A one-line change in VS Code 1.118, buried in a pull request, flipped the default for git.addAICoAuthor from "off" to "all". The result: every git commit made in VS Code now carries a Co-Authored-by: Copilot trailer — whether or not Copilot wrote any of the code. Whether or not you have Copilot installed. Whether or not you've explicitly disabled AI features.

The Hacker News thread hit 1,400 points and 650 comments. The GitHub PR accumulated 372 thumbs-down reactions. Microsoft acknowledged the mistake and is reverting the default in v1.119.

That's the incident. Here's why it matters more than a bad default.

The Provenance Problem Just Inverted

For months, I've been writing about the AI code provenance gap — the fact that git was designed for human authorship and captures nothing meaningful about AI-assisted generation. No session context. No record of what the model accessed, what it was prompted with, or what percentage of the output was AI-generated versus human-edited. The session git never captured was a structural argument: version control has a provenance layer that was never built.

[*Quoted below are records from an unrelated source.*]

Definition upd_pool1 f (p : BrokerPart) : BrokerPart := p <| brokerConfirm1Pool ::= f |>.
Definition upd_pool2 f (p : BrokerPart) : BrokerPart := p <| brokerConfirm2Pool ::= f |>.
Definition upd_raw f (p : BrokerPart) : BrokerPart := p <| broker ::= fun b => b <| BrokerRawMegs ::= f |> |>.
Definition upd_halves f (p : BrokerPart) : BrokerPart := p <| broker ::= fun b => b <| RawTx2BrokerTx ::= f |> |>.

#[export] Instance pool1_field : PartField upd_pool1.
Proof. split; intros; by repeat match goal with p : BrokerPart |- _ => destruct p as [[] ? ? ?] end. Qed.
#[export] Instance pool2_field : PartField upd_pool2.
Proof. split; intros; by repeat match goal with p : BrokerPart |- _ => destruct p as [[] ? ? ?] end. Qed.
#[export] Instance raw_field : PartField upd_raw.
Proof. split; intros; by repeat match goal with p : BrokerPart |- _ => destruct p as [[] ? ? ?] end. Qed.
#[export] Instance halves_field : PartField upd_halves.
Proof. split; intros; by repeat match goal with p : BrokerPart |- _ => destruct p as [[] ? ? ?] end. Qed.

Lemma filter_iff_in {A} (Q R : A -> Prop) `{!forall x, Decision (Q x), !forall x, Decision (R x)} (l : list A) :
  (forall x, x ∈ l -> Q x <-> R x) -> filter Q l = filter R l.
Proof.
  induction l as [|x l IH]; intros HQR; [done|]. rewrite !filter_cons, IH by (intros; apply HQR; by right).
  specialize (HQR x ltac:(left)). repeat case_decide; tauto.
Qed.

Section protocol.
Context {HL : Sha256} {CC : CoreCodecs} {MC : MsgCodecs} {ML : MsgCodecsLaws}.
Context {C : Type} {CM : Committee C} {BH : BrokerHost C} {BL : BrokerHostLaws C}.
Context (P : Params) (HS : 0 < ShardNum P < 2 ^ 64) (HI : 0 < InjectSpeed P).
Implicit Types (w : Control C) (c : C) (b : string).

Abbreviation part w := (broker_part (com w)).

(** What decides where a transaction goes is the same in both states. *)
Definition same c' c : Prop :=
  source c' = source c /\ BrokerAddress (broker (broker_part c')) = BrokerAddress (broker (broker_part c)) /\
  forall key, fetch c' key = fetch c key.

Lemma same_refl c : same c c.
Proof. done. Qed.
Lemma same_trans c1 c2 c3 : same c1 c2 -> same c2 c3 -> same c1 c3.
Proof. intros (H1 & H2 & H3) (K1 & K2 & K3). split_and!; [congruence..|]. intros. by rewrite H3. Qed.

Lemma same_shard c' c tx : same c' c -> tx_shard c' tx = tx_shard c tx.
Proof. intros (_ & Ha & Hf). rewrite !host_shard. unfold broker_tx_shard, IsBroker. by rewrite !Hf, Ha. Qed.

Lemma same_update {F} (upd : (F -> F) -> BrokerPart -> BrokerPart) `{!PartField upd} f c :
  same (set_broker (upd f) c) c.
Proof. split_and!; [apply host_source|by rewrite host_part, upd_addr|]. intros. apply host_fetch. Qed.

(** A loop that updates a field. *)
Lemma field_loop {F A} (upd : (F -> F) -> BrokerPart -> BrokerPart) `{!PartField upd} (f : A -> F -> F) l : forall w,
  exists w', forM l (fun x => modify_com (set_broker (upd (f x)))) w = Ret (tt, w', []) /\
    same (com w') (com w) /\ part w' = upd (fun v => foldl (fun v x => f x v) v l) (part w).
Proof.
  induction l as [|x l IH]; intros w.
  - exists w. split_and!; [done|done|]. cbn. by rewrite upd_id.
  - destruct (IH (w <| com ::= set_broker (upd (f x)) |>)) as (w' & E & Hs & Hp). exists w'. split_and!.
    + cbn [forM]. by erewrite quiet_bind; [exact E|].
    + eapply same_trans; [exact Hs|]. apply (same_update upd).
    + rewrite Hp. cbn [com set_field]. cbn. rewrite host_part. apply upd_comp.
Qed.

(** ** The two halves of a transaction *)
Definition raw_meg b (tx : Transaction) : BrokerRawMeg := mkBrokerRawMeg tx b 0 0 0 "".
Definition first_half b (tx : Transaction) : Transaction := type1_tx (mkBrokerType1Meg (raw_meg b tx) 0 b).
Definition second_half b (tx : Transaction) : Transaction := type2_tx (mkBrokerType2Meg (raw_meg b tx) b).
Definition confirm1 b (tx : Transaction) : Mag1Confirm := mkMag1Confirm (tx_TxHash (first_half b tx)) (raw_meg b tx).
Definition confirm2 b (tx : Transaction) : Mag2Confirm := mkMag2Confirm (tx_TxHash (second_half b tx)) (raw_meg b tx).

(** The transactions of [l] were injected, each once and in order, into the
    shard of their [end_]. *)
Definition delivered w (evs : list Event) (end_ : Transaction -> string) (half : Transaction -> Transaction)
    (l : list Transaction) : Prop :=
  Forall (inject_ok (IpNodeTable (source (com w))) (ShardNum P) (InjectSpeed P)) evs /\
  forall sid, 0 <= sid < ShardNum P ->
    injected sid evs = half <$> filter (fun tx => fetch (com w) (end_ tx) = Ret sid) l.

Definition placed c (key : string) : Prop := exists s, fetch c key = Ret s /\ 0 <= s < ShardNum P.

Lemma txSending_half w end_ half l :
  (forall tx, tx ∈ l -> placed (com w) (end_ tx) /\ tx_shard (com w) (half tx) = fetch (com w) (end_ tx)) ->
  exists evs, txSending P (half <$> l) w = Ret (tt, w, evs) /\ delivered w evs end_ half l.
Proof.
  intros H. destruct (txSending_delivers P HS HI (half <$> l) w) as (evs & E & Hok & Hin).
  { apply Forall_fmap, list.Forall_forall. intros tx Ht. destruct (H tx Ht) as [(s & Hs & Hr) He].
    exists s. cbn. by rewrite He. }
  exists evs. split; [done|]. split; [done|]. intros sid Hs. rewrite Hin by done. unfold bound_for.
  rewrite filter_fmap. f_equal. apply filter_iff_in. intros tx Ht. by rewrite (proj2 (H tx Ht)).
Qed.

Lemma same_delivered w' w evs end_ half l :
  same (com w') (com w) -> delivered w' evs end_ half l -> delivered w evs end_ half l.
Proof.
  intros (Hso & _ & Hf) [Hok Hin]. split; [by rewrite Hso in Hok|].
  intros sid Hsid. rewrite Hin by done. f_equal. apply list_filter_iff. intros tx. by rewrite Hf.
Qed.

Lemma same_placed c' c key : same c' c -> placed c key -> placed c' key.
Proof. intros (_ & _ & Hf) (s & Hs & Hr). exists s. by rewrite Hf. Qed.

(** ** Splitting a batch *)

(** Between two shards, and no broker at either end. *)
Definition crosses c (tx : Transaction) : bool :=
  let bk := broker (broker_part c) in
  negb (bool_decide (fetch c (tx_Recipient tx) = fetch c (tx_Sender tx))) &&
  negb (IsBroker bk (tx_Recipient tx)) && negb (IsBroker bk (tx_Sender tx)).

(** A transaction that is not split knows whether a broker takes part. *)
Definition marked c (tx : Transaction) : Transaction :=
  let bk := broker (broker_part c) in
  if IsBroker bk (tx_Recipient tx) || IsBroker bk (tx_Sender tx)
  then tx <| tx_HasBroker := true |> <| tx_SenderIsBroker := IsBroker bk (tx_Sender tx) |> else tx.

Definition ends_placed c (tx : Transaction) : Prop := placed c (tx_Sender tx) /\ placed c (tx_Recipient tx).

Lemma deal_tx_ok c b s tx :
  head (BrokerAddress (broker (broker_part c))) = Some b -> ends_placed c tx ->
  deal_tx c s tx = Ret (if crosses c tx then (s.1, s.2 ++ [raw_meg b tx]) else (s.1 ++ [marked c tx], s.2)).
Proof.
  intros Hb [(ss & Hs & _) (sr & Hr & _)]. unfold deal_tx, crosses. rewrite Hs, Hr, Hb. cbn.
  assert (E : bool_decide (Ret sr = Ret ss) = (sr =? ss)).
  { destruct (Z.eqb_spec sr ss) as [->|Hne]; [by apply bool_decide_eq_true|].
    apply bool_decide_eq_false. congruence. }
  rewrite E. by case_match.
Qed.
Lemma TCL_Broker_ok b m :
  -1 <= tcl_epochID m -> tcl_ok (tcl_epochID m + 1) m -> empty_block b = false -> 0 <= bim_Epoch b ->
  exists m', TCL_Broker_Update b m = Ret m' /\ tcl_ok (Z.max (tcl_epochID m) (bim_Epoch b) + 1) m'.
Proof.
  intros He Hm Hb Hr. unfold TCL_Broker_Update. rewrite Hb.
  destruct (TCL_Relay_ok b m He Hm Hb Hr) as (m1 & -> & H1). cbn [mbind res_bind].
  apply (foldM_total (tcl_ok _)).
  - revert m1 H1. induction (bim_Broker1Txs b) as [|tx l IH]; intros m1 H1; [done|]. by apply IH.
  - intros s tx _ Hs. apply broker2_ok; [done|lia].
Qed.

Lemma CrossTxRate_Relay_ok b m :
  -1 <= xr_epochID m -> xr_ok (xr_epochID m + 1) m -> empty_block b = false -> 0 <= bim_Epoch b ->
  exists m', CrossTxRate_Relay_Update b m = Ret m' /\ xr_ok (Z.max (xr_epochID m) (bim_Epoch b) + 1) m'.
Proof.
  intros He (_ & H1 & H2) Hb Hr. unfold CrossTxRate_Relay_Update. rewrite Hb.
  set (n := Z.max _ _ + 1).
  match goal with |- context [foldM (relay1_half _) ?m0 ?l] =>
    destruct (foldM_total (xr_ok n) (relay1_half (bim_Epoch b)) l m0) as (m1 & -> & Hm1) end.
  - split_and!; [done|by apply extend_cells..].
  - intros s tx _ (Hs & Hs1 & Hs2). unfold relay1_half. add_cells. eexists. split; [done|]. by split_and!.
  - cbn [mbind res_bind]. apply (foldM_total (xr_ok n)); [done|].
    intros s tx _ (Hs & Hs1 & Hs2). unfold relay2_half. case_match; add_cells; (eexists; split; [done|]); by split_and!.
Qed.
(** A leader of a new shard that has taken transactions and is past its
    [select] can start a round. *)
Lemma built_ready P addrs (L : PbftConsensusNode ()) (Fs : list (PbftConsensusNode ())) now0 txs :
  let L2 := with_injected now0 txs L <| propose_pc := AtLock |> in
  UTXO P = false -> NoDup addrs -> length (L :: Fs) = length addrs -> Z.of_nat (length addrs) < 2 ^ 62 -> sequenceID L = 1 ->
  (forall d i p, (L :: Fs) !! i = Some p -> p_NodeID p = Z.of_nat i /\ view p = 0 /\ stop p = false /\
     malicious_nums p = Z.of_nat ((length addrs - 1) / 3) /\ nd_IPaddr (RunningNode p) = ip addrs i /\
     getNeighborNodes p ≡ₚ addrs /\ sequenceID p = 1 /\ cntPrepareConfirm p !! d = None /\ cntCommitConfirm p !! d = None /\
     flag_of (isCommitBordcast p) d = false /\ flag_of (isReply p) d = false) ->
  Forall (in_sync L) Fs -> state_is (CurChain L) (state_root (CurChain L)) (fun _ => Init_Balance) ->
  TxQueue (bc_Txpool (CurChain L)) = [] -> Forall (addr_ok P (CurChain L)) txs -> sequenceLock L = false ->
  forall now b bc1, GenerateBlock P now (CurChain L2) = Ret (b, bc1) -> storable b ->
    round_start P now L2 Fs addrs b bc1 (fun _ => Init_Balance).
Proof.
  intros L2 HU Hdup Hlen Hsmall Hseq Hnodes HFs Hst Hq Htxs Hlock now b bc1 Hgen Hb.
  split; try done.
  - change (sequenceID L2) with (sequenceID L). rewrite Hseq. lia.
  - intros i p Hp. change (sequenceID L2) with (sequenceID L). rewrite Hseq.
    destruct i as [|i].
    + injection Hp as <-.
      destruct (Hnodes (getDigest (mkRequest BlockRequest (enc b) now)) O L eq_refl) as (H1 & H2 & H3 & H4 & H5 & H6 & H7 & H8).
      by split.
    + destruct (Hnodes (getDigest (mkRequest BlockRequest (enc b) now)) (S i) p Hp) as (H1 & H2 & H3 & H4 & H5 & H6 & H7 & H8).
      by split.
  - eapply list.Forall_impl; [exact HFs|]. intros F [[R1 R2 R3 R4] H2 H3 H4 H5]. by split.
  - unfold TxPool_PackTxs, pool_PackTxs. cbn [fst]. apply list.Forall_take.
    change (bc_Txpool (CurChain L2)) with (TxPool_AddTxs2Pool now0 txs (bc_Txpool (CurChain L))).
    unfold TxPool_AddTxs2Pool. rewrite pool_AddTxs2Pool_TxQueue, Hq. by apply (stamped_ok P (CurChain L)).
Qed.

That argument assumed the git metadata was incomplete but honest. The VS Code change breaks that assumption. The co-authorship field isn't being used as an attribution record — it's being used as a distribution metric. Microsoft isn't filling the provenance gap; they're corrupting the provenance surface that exists.

The distinction matters. An incomplete provenance layer can be extended. A poisoned one has to be verified before it can be trusted, and the verification cost scales with every commit that now carries a false attribution.

This Is the Copilot PR Pattern Again

In March, I wrote about Copilot injecting promotional content into 1.5 million GitHub and GitLab PRs. The mechanism was vendor scope expansion: "code assistance access" had no boundary distinguishing code suggestions from promotional material, so the vendor defined the authorization to include ad delivery.

The co-authorship default is the same pattern operating at the metadata layer. "Editor access" had no boundary distinguishing commit facilitation from commit annotation. So the vendor defined what "editor" means to include stamping attribution metadata on behalf of a product the user may not have installed.

Same structural failure. Same vendor. Different layer. The PR ads were visible in the pull request UI. The co-authorship trailer is visible in git log — which means it propagates silently through every downstream tool that reads commit metadata: CI systems, audit logs, compliance scanners, contributor analytics, license attribution generators.

Defaults Are Policy

The "it's just a default, you can change it" defence deserves a specific response, because it comes up every time a vendor ships an opt-out rather than an opt-in.

Defaults are not neutral. In a population of millions of VS Code users, the percentage who will discover, understand, and change git.addAICoAuthor is small. The percentage whose organisations run compliance tooling that reads Co-Authored-by trailers is not small. The gap between those two numbers is the population that will have false AI attribution in their commit history without knowing it.

For teams in regulated industries — fintech, healthcare, defence — AI-generated code may trigger different review requirements, different liability frameworks, different disclosure obligations. Falsely marking human-written code as AI-co-authored doesn't just create noise. It creates compliance exposure for every commit made between the v1.118 release and the v1.119 fix.

The Attribution-Provenance Confusion

What Microsoft built is not provenance. Provenance answers: what role did AI play in producing this code? That requires session context — what was the model prompted with, what did it generate, what did the human edit, what was the final delta between AI output and committed code. That's the layer I've been arguing needs to be built.

What Microsoft built is attribution — whose name appears on this code — being applied as a marketing signal. The Co-Authored-by convention in git was designed by humans for humans: it records that a second person contributed to a commit. Repurposing it for a product that may not have been involved is not attribution. It's brand placement in the version control layer.

The confusion between attribution and provenance is going to cause real problems. If Co-Authored-by: Copilot becomes unreliable — because it was applied by default regardless of actual AI involvement — then the field becomes useless for the exact purpose it could have served: a lightweight, convention-based signal that AI was involved in a commit. Microsoft poisoned the well before anyone had a chance to drink from it.

What This Means for Teams

Three immediate implications:

Audit your editor defaults now. If you're running VS Code 1.118, check git.addAICoAuthor. If you're in a regulated context, you may need to audit recent commit history for false co-authorship trailers and strip them before they trigger downstream compliance processes.

Don't trust Co-Authored-by as an AI provenance signal. It was never designed for this purpose, and Microsoft just demonstrated that vendors will use it for marketing rather than accuracy. Any tooling you're building that reads this field as an AI involvement indicator needs a different signal source.

Watch for the pattern to repeat. The structural incentive is clear: AI tool vendors want usage metrics that look like adoption metrics. Commit metadata is a tempting surface because it's persistent, propagates through toolchains, and most users never read it. If Microsoft did it with Co-Authored-by, other vendors will find other metadata surfaces to annotate.

The provenance layer git needs hasn't been built yet. What we got instead this week was a vendor demonstrating that the metadata surface git already has can be exploited for distribution metrics — quietly, by default, at scale.

The co-author wasn't there. But its name was on every commit.